The RealReal set terms today and they will be offering 15 million shares between $17 and $19 a share. The stock is expected to list on the Nasdaq under the ticker symbol "REAL." If the underwriters, led by Credit Suisse, BofA Merrill Lynch, UBS Investment Bank and KeyBanc Capital Markets, exercise their overallotment option of up to 2.25 million additional shares in full, REAL could raise $310.5 million at the midpoint of the filing range, which would give the company a post-IPO market capitalization of over $1.5 billion. So, here are a few things to know before the company hits the floor.
The RealReal reported a net loss of $75.8 million on revenue of $207.4 million in 2018, after a loss of $52.3 million, or $133.9 million a year ago. Last year, they processed 1.6 million orders for its upscale second-hand items, 42% more than in 2017, according to the filing. The site's gross merchandise value was $710.8 million, up 44% over 2017, with total revenues of $207.4 million, up 55%, and gross profit of $136.9 million, up 56%.

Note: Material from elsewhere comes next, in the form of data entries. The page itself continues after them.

(* ===== verification/StoreDir.v ===== *)
(** * Store directories

    Models [StoreDirectory] of [crates/seerdb/src/vnext/store.rs]: creating and
    opening a store directory under its lock file, the identity that is published
    once, and the component leases that keep the lock.  Any number of handles, of one
    process or of many, take their turns between each other's; everything a handle
    does under the lock is split into the turns in which another could interfere.
    The order in which a directory is listed is a parameter. *)
From stdpp Require Import strings gmap.
From S2P Require Import Prelude StdCollections Ids Crc Fs Directory Store.

Local Open Scope Z_scope.
Local Open Scope seer_scope.

Definition LOCK_FILE_NAME : string := "seerdb.lock".
Definition IDENTITY_FILE_NAME : string := "store.identity".

(** [std::fs::read_dir]: every name once, in an order of the platform. *)
Class ReadDir := read_dir : list string → list string.
Class ReadDirLaws `{ReadDir} := read_dir_names : ∀ names, read_dir names ≡ₚ names.

Definition dir_io {A} (c : Dir * result A IoErrorKind) : Dir * result A StoreError := (c.1, map_err StoreIo c.2).

(** [Path::exists], [Path::is_dir]: false when the path cannot be inspected. *)
Definition dir_probe (d : Dir) : Dir * bool :=
  let '(d, o) := turn d in (d, match o with Succeeds => d_exists d | _ => false end).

The company sees their value as the retail aspect of the sharing economy. Re-commerce, as some have dubbed it, is growing at a CAGR of 13% and the market is expected to reach $33 billion by 2021.
"The total addressable market of luxury products in U.S. homes potentially available for resale, including men's and women's apparel, handbags, shoes, watches, jewelry, high-end furniture and art valued below $250,000, is approximately $198 billion according to Frost & Sullivan," according to The RealReal filing.
In regard to their retail presence, The RealReal primarily operates online, but like other online stores has been expanding into brick and mortar with stores in New York and Los Angeles, where customers can come and drop off consignment goods or peruse the local offering.
The company prides itself on its authentication process. However, in a lawsuit from the Chanel fashion house, The RealReal is accused of selling fake handbags. The company has flatly rejected Chanel’s assertion and they accused the French fashion house of trying to bully them out of the space.
Kering — the parent company of upscale brands Gucci, Yves Saint Laurent and others —is actively working with TheRealReal on merchandising, and Neiman Marcus previously partnered with the consignment startup. Chanel is not impressed and wants to make sure that RealReal customers know an affiliation is not in place.
TheRealReal prides itself on their authentication process and if this process is put in question, investors should beware. As we covered in a blockchain article discussing Louis Vuitton using the distributed ledger technology to authenticate its leather goods, the fake luxury market is growing and 3D printing is only going to make the market more sophisticated.
Julie Wainwright helmed the notorious company that collapsed less than a year after its IPO, "with its jabbering sock-puppet mascot the most mocked of e-commerce 1.0 failures," according to The New York Times in a January 2019 profile. Now, readers can take this for what they will a bright red flag or a CEO who has a valuable learning experience under her belt.
“It failed, and I became sort of a pariah,” Wainwright said, according to a CNBC report in 2017. “I was the dumbest person in the Valley. It was a little tough.”